What is it?
A diesel-electric plug-in hybrid. The first diesel-electric plug-in hybrid to go on sale, in fact. The Volvo V60 D6 is the product of four years of hard work for the team at Volvo behind it, and it would be a miserly observer who didn’t heap credit on the manufacturer for being first past the post with the technology.
Particularly as the format – mingling a diesel engine’s natural touring economy with an electric motor’s zero-emission function – is an appealing fit for Europe’s low CO2 emission, high mileage appetite.
But Volvo has set its sights higher than producing a welly-wearing eco-special. The new model is a high-priced range-topper that pairs its rear axle-mounted 69bhp electric motor with the butch 212bhp 2.4-litre five-cylinder diesel engine already established in the range.
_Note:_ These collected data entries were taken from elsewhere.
(* ===== verification/LedgerExamples.v ===== *)
(** * Concrete ledgers

    The hypotheses of the ledger theorems hold on ledgers the writer makes with
    the executable primitives of [Crypto.Toy]. *)
From S2P Require Import Prelude Crypto Ledger LedgerVerify Writer.

#[local] Open Scope Z_scope.

Module LedgerExamples.
Import Toy Reader Format LedgerSpec Writer WriterSpec Channel.

Definition ex_cfg : LedgerConfig bytes :=
  mkLedgerConfig [] (Some [("type"%string, AText "container")]) (Some ["md5"%string])
    (Some ["http-open"%string]).

Definition ex_meta : bytes := Eval vm_compute in
  match cbor_marshal_header (header_meta ex_cfg) with Ok b => b | Err _ => [] end.

Definition ex_ledger : Ledger bytes := Eval vm_compute in
  match NewLedger buffer_write (Ok [Byte.x07]) ex_cfg with
  | Some (Ok l) => l
  | _ => mkLedger [] [] [] 0 [] 0 0 []
  end.

(** A channel with one checkpoint of three bytes, and its close. *)
Definition ex_open : entryInput := mkEntry RecordOpen [] 0 [] Byte.x00 [Byte.x61].
Definition ex_sig : bytes := Eval vm_compute in (loop_body buffer_write ex_ledger ex_open).2.
Definition ex_entries : list entryInput := Eval vm_compute in
  [ex_open;
   mkEntry RecordCheckpoint ex_sig (-3)
     (default [] (ComputeHashBlock ["md5"%string] [Byte.x01; Byte.x02; Byte.x03] []))
     SchemaNoMetadata [];
   mkEntry RecordClose ex_sig 0 [] Byte.x00 [Byte.x62]].

Definition ex_bytes : bytes := Eval vm_compute in writer (write_all buffer_write ex_ledger ex_entries).

Definition ex_report : option VerifyResult :=
  match Verify ex_bytes with Some (Ok r) => Some r | _ => None end.
Definition ex_header : Header := Eval vm_compute in
  read_header (header_meta ex_cfg) ex_ledger.
Definition ex_records : list Rec := Eval vm_compute in
  entry_records (key ex_ledger) (prevSigRaw ex_ledger) ex_entries.

Example ex_verifies :
  (fun r => (Valid r, SigErrors r, TotalRecords r, Unclosed r)) <$> ex_report = Some (true, 0, 3, 0).
Proof. vm_compute. reflexivity. Qed.

(** Decision procedures for the hypotheses. *)
Definition wf_record_b (ss hs : Z) (r : Rec) : bool :=
  (len (PrevSig r) =? ss) &&
  match OpenSig r with
  | None => bool_decide (Type_ r = RecordOpen)
  | Some o => negb (bool_decide (Type_ r = RecordOpen)) && (len o =? ss)
  end &&
  (- 2 ^ 63 <=? PayloadSize r) && (PayloadSize r <? 2 ^ 63) &&
  match HashBlock r with
  | None => PayloadSize r =? 0
  | Some b => negb (PayloadSize r =? 0) && (len b =? hs)
  end &&
  (len (Signature r) =? ss) &&
  match Metadata r with
  | None => bool_decide (SchemaIndex r = SchemaNoMetadata)
  | Some m => negb (bool_decide (SchemaIndex r = SchemaNoMetadata)) && (len m <? 2 ^ 32)
  end.

Lemma wf_record_b_ok ss hs r : wf_record_b ss hs r = true -> wf_record ss hs r.
Proof.
  unfold wf_record_b. rewrite !andb_true_iff.
  intros ((((((H1 & H2) & H3) & H4) & H5) & H6) & H7). bool_to_prop.
  split; try done.
  - destruct (OpenSig r); [apply andb_true_iff in H2 as [? ?]|]; bool_to_prop; done.
  - destruct (HashBlock r); [apply andb_true_iff in H5 as [? ?]|]; bool_to_prop; done.
  - destruct (Metadata r); [apply andb_true_iff in H7 as [? ?]|]; bool_to_prop; done.
Qed.

Lemma wf_records_b_ok ss hs rs :
  forallb (wf_record_b ss hs) rs = true -> Forall (wf_record ss hs) rs.
Proof.
  intros Hf. apply List.Forall_forall. intros r Hr. apply wf_record_b_ok.
  by eapply forallb_forall in Hf.
Qed.

Lemma ex_hash_size : hashBlockSize ex_ledger = 16.
Proof. vm_compute. reflexivity. Qed.

Lemma ex_new : NewLedger buffer_write (Ok [Byte.x07]) ex_cfg = Some (Ok ex_ledger).
Proof. vm_compute. reflexivity. Qed.

Lemma ex_marshal : cbor_marshal_header (header_meta ex_cfg) = Ok ex_meta.
Proof. vm_compute. reflexivity. Qed.

Lemma ex_unmarshal : cbor_unmarshal_header ex_meta = Ok (header_meta ex_cfg).
Proof. vm_compute. reflexivity. Qed.

Lemma ex_entries_wf : Forall (wf_entry (hashBlockSize ex_ledger)) ex_entries.
Proof.
  rewrite ex_hash_size. unfold ex_entries, ex_open.
  repeat constructor; cbn; try (vm_compute; congruence);
    try (left; reflexivity); right; vm_compute; reflexivity.
Qed.

Lemma ex_wf_header : wf_header ex_header ex_meta.
Proof.
  destruct (NewLedger_fresh _ _ _ ex_new eq_refl) as (mb & Hm & Hfr & Hs & _).
  rewrite ex_marshal in Hm. injection Hm as <-.
  assert (ex_header = read_header (header_meta ex_cfg) ex_ledger) as -> by (vm_compute; reflexivity).
  eapply fresh_header; [exact Hfr|exact Hs|rewrite ex_hash_size; lia|exact ex_unmarshal|].
  vm_compute. reflexivity.
Qed.

Lemma ex_wf_records :
  Forall (wf_record (SigSize ex_header) (HashBlockSize ex_header)) ex_records.
Proof. apply wf_records_b_ok. vm_compute. reflexivity. Qed.

Lemma ex_wf : wf_ledger ex_header ex_meta ex_records.
Proof. split; [apply ex_wf_header|apply ex_wf_records]. Qed.

Definition ex_record : Rec := Eval vm_compute in
  default (mkRec RecordOpen [] None 0 None [] SchemaNoMetadata None) (head ex_records).

Lemma ReadRecord_exact_witness :
  ReadRecord (encode_record ex_record ++ [Byte.x00]) 64 16 =
    Ok (ex_record, len (encode_record ex_record)).
Proof.
  apply (ReadRecord_exact _ 64 16); [lia|lia|].
  split; [apply wf_record_b_ok; vm_compute; reflexivity|].
  split; [reflexivity|]. exists [Byte.x00]. reflexivity.
Defined.

Lemma ex_valid : Valid (report ex_header ex_records) = true.
Proof. vm_compute. reflexivity. Qed.


Lemma Verify_truncated_witness :
  Verify (take (length (ledger_bytes ex_header ex_meta (take 2 ex_records)))
            (ledger_bytes ex_header ex_meta ex_records)) =
    Some (Ok (report ex_header (take 2 ex_records))) /\
  exists e, Verify (take (S (length (ledger_bytes ex_header ex_meta (take 2 ex_records))))
            (ledger_bytes ex_header ex_meta ex_records)) =
    Some (Err (Wrap ("read record " ++ Itoa 2)%string e)).
Proof.
  split.
  - apply (Verify_truncated ex_header ex_meta ex_records 2);
      [exact ex_wf|vm_compute; lia|reflexivity].
  - apply (Verify_truncated ex_header ex_meta ex_records 2); [exact ex_wf|vm_compute; lia|].
    split; [apply Nat.lt_succ_diag_r|]. apply Nat.ltb_lt. vm_compute. reflexivity.
Defined.

(** The metadata of every record replaced. *)
Definition relabel (r : Rec) : Rec :=
  mkRec (Type_ r) (PrevSig r) (OpenSig r) (PayloadSize r) (HashBlock r) (Signature r)
    Byte.x09 (Some [Byte.xff]).

Lemma metadata_unsigned_witness :
  let h' := mkHeader (Version ex_header) (SigScheme ex_header) (SigSize ex_header)
              (HashBlockSize ex_header) (PubKeyLen ex_header) (PubKey ex_header)
              (HSignature ex_header) {| Hashes := []; Schemas := []; Environment := None |}
              (PrefixBytes ex_header) in
  relabel <$> ex_records <> ex_records /\
  Valid (report h' (relabel <$> ex_records)) = true.
Proof.
  split; [intros He; apply (f_equal (fmap SchemaIndex)) in He; vm_compute in He; discriminate He|].
  rewrite <- ex_valid. apply (metadata_unsigned ex_header ex_records (relabel <$> ex_records)).
  vm_compute. repeat constructor.
Defined.

Lemma written_ledger_verifies_witness :
  exists res, Verify ex_bytes = Some (Ok res) /\ Valid res = true /\ TotalRecords res = 3.
Proof.
  assert (ex_bytes = writer (write_all buffer_write ex_ledger ex_entries)) as ->
    by (vm_compute; reflexivity).
  destruct (written_ledger_verifies [Byte.x07] ex_cfg ex_ledger ex_meta ex_entries)
    as (res & Hv & Hok & _ & Ht & _).
  - exact ex_new.
  - reflexivity.
  - exact ex_marshal.
  - exact ex_unmarshal.
  - vm_compute. reflexivity.
  - rewrite ex_hash_size. lia.
  - exact ex_entries_wf.
  - exists res. split; [exact Hv|]. split; [exact Hok|]. exact Ht.
Defined.

Lemma streaming_hash_block_witness :
  exists s, NewStreamingHasher ["sha256"; "md5"]%string = Some s /\
    len (sh_Finish (foldl sh_Write s [[Byte.x01]; []; [Byte.x02; Byte.x03]])).1 = 48.
Proof.
  pose proof (streaming_hash_block (HO:=Toy.hashes) (HL:=Toy.hash_laws)
    ["sha256"; "md5"]%string [[Byte.x01]; []; [Byte.x02; Byte.x03]]) as H.
  destruct (NewStreamingHasher ["sha256"; "md5"]%string) as [s|] eqn:E; [|discriminate E].
  exists s. split; [reflexivity|]. destruct (sh_Finish _) as [block size].
  destruct H as (_ & Hl & _). exact Hl.
Defined.

(** Two callers; the loop takes the first entry before the second arrives. *)
Definition ex_events : list event :=
  [Enqueue (OpenReq 1 Byte.x00 []); Consume; Enqueue (Close ex_sig 0 [] SchemaNoMetadata []);
   CloseEntries].

Definition ex_sys : sys := Eval vm_compute in
  match run (start ex_ledger) ex_events with Runs s => s | _ => start ex_ledger end.

Lemma ledger_schedules_witness :
  length (entries ex_sys) = 1%nat /\ (forall r, step ex_sys (Enqueue r) = Panics "send on closed channel").
Proof.
  split; [vm_compute; reflexivity|].
  apply (ledger_schedules ex_ledger ex_events ex_sys); vm_compute; reflexivity.
Defined.
End LedgerExamples.
(* ===== verification/LayerCache.v ===== *)
(** * The layer cache and disk-chain descriptors (src/driver/layercache.go,
    envdesc.go)

    The cache file maps layer paths to the hash of a file of a given size and
    modification time.  The host's files are a map; the cache file's JSON codec
    and the working directory are parameters, and so is what goes wrong in one
    atomic save. *)
From stdpp Require Import sorting.
From S2P Require Import Prelude Text Crypto Ledger Writer Environment Claim.

#[local] Open Scope Z_scope.
#[local] Open Scope go_scope.

Module LayerCache.
Import Environment ClaimEnvironment.

(** ** Files *)
Record vfile := mkFile { fContent : bytes; fMtime : Z; fReadErr : option error }.
Definition fSize (f : vfile) : Z := len (fContent f).

Definition ENOENT : error := Sentinel "file does not exist".

Record layerCacheEntry := mkEntry {
  eSHA256 : string; eSize : Z; eModTimeNanos : Z; eParentSHA256 : string; eSource : LayerSource }.

Abbreviation layerCacheFile := (gmap string layerCacheEntry).

(** The cache file's JSON codec; a decoded null map is the empty one. *)
Class CacheJson := {
  marshal_layers : layerCacheFile -> result bytes;
  unmarshal_layers : bytes -> result layerCacheFile }.

(** [filepath.Abs] in the process's working directory, and the absolute path a
    path names in it. *)
Class HostPaths := {
  Abs : string -> result string;
  resolve : string -> string;
  Abs_resolve p k : Abs p = Ok k -> resolve p = k;
  Abs_idem p k : Abs p = Ok k -> resolve k = k }.

Inductive cacheFile := Missing | Unreadable (e : error) | Holds (b : bytes).

(** The host: its files by absolute path, and the cache file. *)
Record host := mkHost { files : gmap string vfile; cache : cacheFile }.

Definition stat (h : host) (path : string) : result vfile :=
  match files h !! path with Some f => Ok f | None => Err ENOENT end.

Section Cache.
Context {HO : HashOps} {CJ : CacheJson} {HP : HostPaths}.

Definition content_sha (b : bytes) : string := Writer.hex_encode (sha256 b).

(** [HashFileSHA256] of the file a path names. *)
Definition HashFileSHA256 (h : host) (path : string) : result string :=
  let? f := stat h (resolve path) in
  match fReadErr f with Some e => Err e | None => Ok (content_sha (fContent f)) end.

Definition layerKey (path : string) : result string := Abs path.

Definition load (h : host) : result layerCacheFile :=
  match cache h with
  | Missing => Ok ∅
  | Unreadable e => Err e
  | Holds b => match unmarshal_layers b with Ok m => Ok m | Err _ => Ok ∅ end
  end.

(** [fault] is the first of the save's system calls to fail; the rename that
    publishes the new file is the last. *)
Definition save (fault : option error) (h : host) (f : layerCacheFile) : host * option error :=
  match marshal_layers f with
  | Err e => (h, Some e)
  | Ok b => match fault with
            | Some e => (h, Some e)
            | None => (mkHost (files h) (Holds (b ++ [Byte.x0a])), None)
            end
  end.

Definition LocalSource : LayerSource := mkLayerSource SourceLocal "" false "" [].

(** [LayerCache.Record] *)
Definition Record_ (fault : option error) (h : host) (path sha256Hex parentSHA256 : string) (src : LayerSource) :
    host * option error :=
  match layerKey path with
  | Err e => (h, Some e)
  | Ok key =>
      match stat h key with
      | Err e => (h, Some (Wrap "layer cache" e))
      | Ok fi =>
          match load h with
          | Err e => (h, Some (Wrap "layer cache" e))
          | Ok f =>
              let f := <[key := mkEntry sha256Hex (fSize fi) (fMtime fi) parentSHA256 src]> f in
              let '(h, err) := save fault h f in
              (h, Wrap "layer cache" <$> err)
          end
      end
  end.

Record LayerInfo := mkInfo { lPath : string; lSHA256 : string; lSize : Z; lSource : LayerSource }.

(** The entry is reused while the file's size and mtime and its parent's hash
    are what they were. *)
Definition entry_fresh (e : layerCacheEntry) (fi : vfile) (parentSHA256 : string) : bool :=
  (eSize e =? fSize fi) && (eModTimeNanos e =? fMtime fi) && bool_decide (eParentSHA256 e = parentSHA256).

Definition info_of (key : string) (e : layerCacheEntry) : LayerInfo := mkInfo key (eSHA256 e) (eSize e) (eSource e).

(** Hashing a layer anew; a save that fails is only reported. *)
Definition rehash (fault : option error) (h : host) (path key parentSHA256 : string) (fi : vfile)
    (f : layerCacheFile) : host * result LayerInfo :=
  match HashFileSHA256 h key with
  | Err e => (h, Err (Wrap ("hashing layer " ++ path) e))
  | Ok sum =>
      let e := mkEntry sum (fSize fi) (fMtime fi) parentSHA256 LocalSource in
      ((save fault h (<[key := e]> f)).1, Ok (info_of key e))
  end.
(** ** collector.copy *)

Record copyState (W : Type) := mkCopy { cp_dst : W; cp_total : Z; cp_written : Z }.
Arguments mkCopy {W}. Arguments cp_dst {W}. Arguments cp_total {W}. Arguments cp_written {W}.

Definition limitError (max : Z) : error := Errorf "payload exceeds limit of %d bytes" [Itoa max].

Section Copy.
Context {R : Type} `{IOReader R} {W : Type} (Write : W -> bytes -> W * option error).

Definition copy_buf : Z := 64 * 1024.

(** [c.copy(dst, src, max)]; [cp_written] is [c.bytesWritten].  [None] is out
    of fuel. *)
Fixpoint copy (fuel : nat) (st : copyState W) (src : R) (max : Z) :
    option (copyState W * R * option error) :=
  match fuel with
  | O => None
  | S fuel' =>
      let '(src, buf, rerr) := rd_read src copy_buf in
      let nr := len buf in
      let after (st : copyState W) :=
        match rerr with
        | Some e => if decide (e = EOF) then Some (st, src, None) else Some (st, src, Some e)
        | None => copy fuel' st src max
        end in
      if 0 <? nr then
        let total := to_int64 (cp_total st + nr) in
        if total >? max then
          Some (mkCopy (cp_dst st) total (cp_written st), src, Some (limitError max))
        else
          match Write (cp_dst st) buf with
          | (dst, Some werr) => Some (mkCopy dst total (cp_written st), src, Some werr)
          | (dst, None) => after (mkCopy dst total (to_int64 (cp_written st + nr)))
          end
      else after st
  end.
End Copy.

(** ** limitedReader *)

Record limitedReader (R : Type) := mkLimited { lr_r : R; remaining : Z; exceeded : bool }.
Arguments mkLimited {R}. Arguments lr_r {R}. Arguments remaining {R}. Arguments exceeded {R}.

Definition errArtifactTooLarge : error := Sentinel "artifact size limit exceeded".

#[export] Instance limited_read {R} `{IOReader R} : IOReader (limitedReader R) := fun l n =>
  if remaining l <=? 0 then
    (mkLimited (lr_r l) (remaining l) true, [], Some errArtifactTooLarge)
  else
    let n := if n >? remaining l then remaining l else n in
    let '(r, b, err) := rd_read (lr_r l) n in
    (mkLimited r (remaining l - len b) (exceeded l), b, err).

(** ** hashingBody *)

Section Hashing.
Context {HO : HashOps} {R : Type} `{IOReader R}.

(** [hashHex]: the first 32 bytes of a block, in hex. *)
Definition hashHex (hashBlock : bytes) : string := hex_encode (take 32 hashBlock).

(** [hb_trailer] is [None] without a trailer, else its [Warden-Hash] value. *)
Record hashingBody := mkHashingBody {
  hb_r : R; hb_hasher : StreamingHasher; hb_trailer : option string;
  hb_hashBlock : bytes; hb_size : Z; hb_finished : bool }.

Definition hb_Read (h : hashingBody) (n : Z) : hashingBody * bytes * option error :=
  let '(r, b, err) := rd_read (hb_r h) n in
  let hs := if 0 <? len b then sh_Write (hb_hasher h) b else hb_hasher h in
  if bool_decide (err = Some EOF) && negb (hb_finished h) then
    let '(hashBlock, size) := sh_Finish hs in
    (mkHashingBody r hs ((fun _ => hashHex hashBlock) <$> hb_trailer h) hashBlock size true, b, err)
  else (mkHashingBody r hs (hb_trailer h) (hb_hashBlock h) (hb_size h) (hb_finished h), b, err).

(** ** ledgerBody and hashingReadCloser

    Both tee a body into a hasher and, at its end or on [Close], write one
    ledger entry; they differ in the entry.  [lb_written] collects what
    [finish] hands to the ledger. *)
Record ledgerBody := mkLedgerBody {
  lb_source : R;
  lb_hasher : StreamingHasher;
  lb_done : bool;
  lb_written : list entryInput }.

(** What [finish] (or [onClose]) makes of the hash block and the size. *)
Variable entry_of : bytes -> Z -> entryInput.

Definition lb_finish (lb : ledgerBody) : ledgerBody :=
  let '(hashBlock, size) := sh_Finish (lb_hasher lb) in
  mkLedgerBody (lb_source lb) (lb_hasher lb) (lb_done lb) (lb_written lb ++ [entry_of hashBlock size]).

Definition lb_Read (lb : ledgerBody) (n : Z) : ledgerBody * bytes * option error :=
  let '(src, b, err) := rd_read (lb_source lb) n in
  let hs := if 0 <? len b then sh_Write (lb_hasher lb) b else lb_hasher lb in
  if bool_decide (err = Some EOF) && negb (lb_done lb)
  then (lb_finish (mkLedgerBody src hs true (lb_written lb)), b, err)
  else (mkLedgerBody src hs (lb_done lb) (lb_written lb), b, err).

Definition drain_buf : Z := 32 * 1024.

(** The loop of [Close]: reads on until any error. *)
Fixpoint lb_drain (fuel : nat) (src : R) (hs : StreamingHasher) : option (R * StreamingHasher) :=
  match fuel with
  | O => None
  | S fuel' =>
      let '(src, b, err) := rd_read src drain_buf in
      let hs := if 0 <? len b then sh_Write hs b else hs in
      match err with Some _ => Some (src, hs) | None => lb_drain fuel' src hs end
  end.

(** [Close]; it then closes the source and returns its error. *)
Definition lb_Close (fuel : nat) (lb : ledgerBody) : option ledgerBody :=
  if lb_done lb then Some lb
  else
    '(src, hs) ← lb_drain fuel (lb_source lb) (lb_hasher lb);
    Some (lb_finish (mkLedgerBody src hs true (lb_written lb))).

(** A client reading with buffers of the given sizes; what it got. *)
Fixpoint lb_reads (lb : ledgerBody) (ns : list Z) : ledgerBody * bytes :=
  match ns with
  | [] => (lb, [])
  | n :: ns' =>
      let '(lb, b, _) := lb_Read lb n in
      let '(lb, bs) := lb_reads lb ns' in
      (lb, b ++ bs)
  end.
End Hashing.
Arguments hashingBody R : clear implicits.
Arguments ledgerBody R : clear implicits.

(** [newLedgerBody]'s entry (response bodies) and [onRequest]'s (request
    bodies, an outbound checkpoint). *)
Definition response_entry (openSig meta hashBlock : bytes) (size : Z) : entryInput :=
  mkEntry RecordClose openSig size hashBlock Byte.x02 meta.
Definition request_entry (openSig meta hashBlock : bytes) (size : Z) : entryInput :=
  mkEntry RecordCheckpoint openSig (to_int64 (- size)) hashBlock Byte.x02 meta.

(** ** capturingReadCloser

    [Write] is the pipe to the upload: it fails once the upload has failed.
    [cap_pw] is [c.pw], nil when capturing has stopped; [cap_sent] is whether
    [finish] ended the upload body. *)
Section Capture.
Context {R : Type} `{IOReader R} {W : Type} (Write : W -> bytes -> W * option error).

Record capturingReadCloser := mkCapturing {
  cap_source : R; cap_pw : option W; cap_sent : option W }.

Definition cap_finish (c : capturingReadCloser) : capturingReadCloser :=
  match cap_pw c with
  | None => c
  | Some w => mkCapturing (cap_source c) None (Some w)
  end.

Definition cap_Read (c : capturingReadCloser) (n : Z) : capturingReadCloser * bytes * option error :=
  let '(src, b, err) := rd_read (cap_source c) n in
  let pw :=
    match cap_pw c with
    | Some w => if 0 <? len b then match Write w b with (w', None) => Some w' | (_, Some _) => None end
                else Some w
    | None => None
    end in
  let c := mkCapturing src pw (cap_sent c) in
  (if bool_decide (err = Some EOF) then cap_finish c else c, b, err).

(** [io.Copy(c.pw, c.source)]: stops at the first write error. *)
Fixpoint cap_copy (fuel : nat) (src : R) (w : W) : option (R * W) :=
  match fuel with
  | O => None
  | S fuel' =>
      let '(src, b, err) := rd_read src drain_buf in
      let '(w, werr) := if 0 <? len b then Write w b else (w, None) in
      match werr, err with
      | None, None => cap_copy fuel' src w
      | _, _ => Some (src, w)
      end
  end.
The intention is to offer a car without compromise – or as Volvo likes to describe it: three cars in one. The D6’s 11.2kWh lithium-ion battery means it is capable of a 32-mile all-electric range, making it a zero-emission city runaround (and shaving £5000 from the list price courtesy of the familiar government grant).
Out of town the V60 becomes a full diesel-electric hybrid which, according to unofficial figures, is capable of 149mpg and average emissions as low as 49g/km CO2. Finally, when the mood takes you, it can summon up 471lb ft of multi-sourced torque, and mutate into an all-wheel drive sports estate capable of 0-62mph in 6.2 seconds.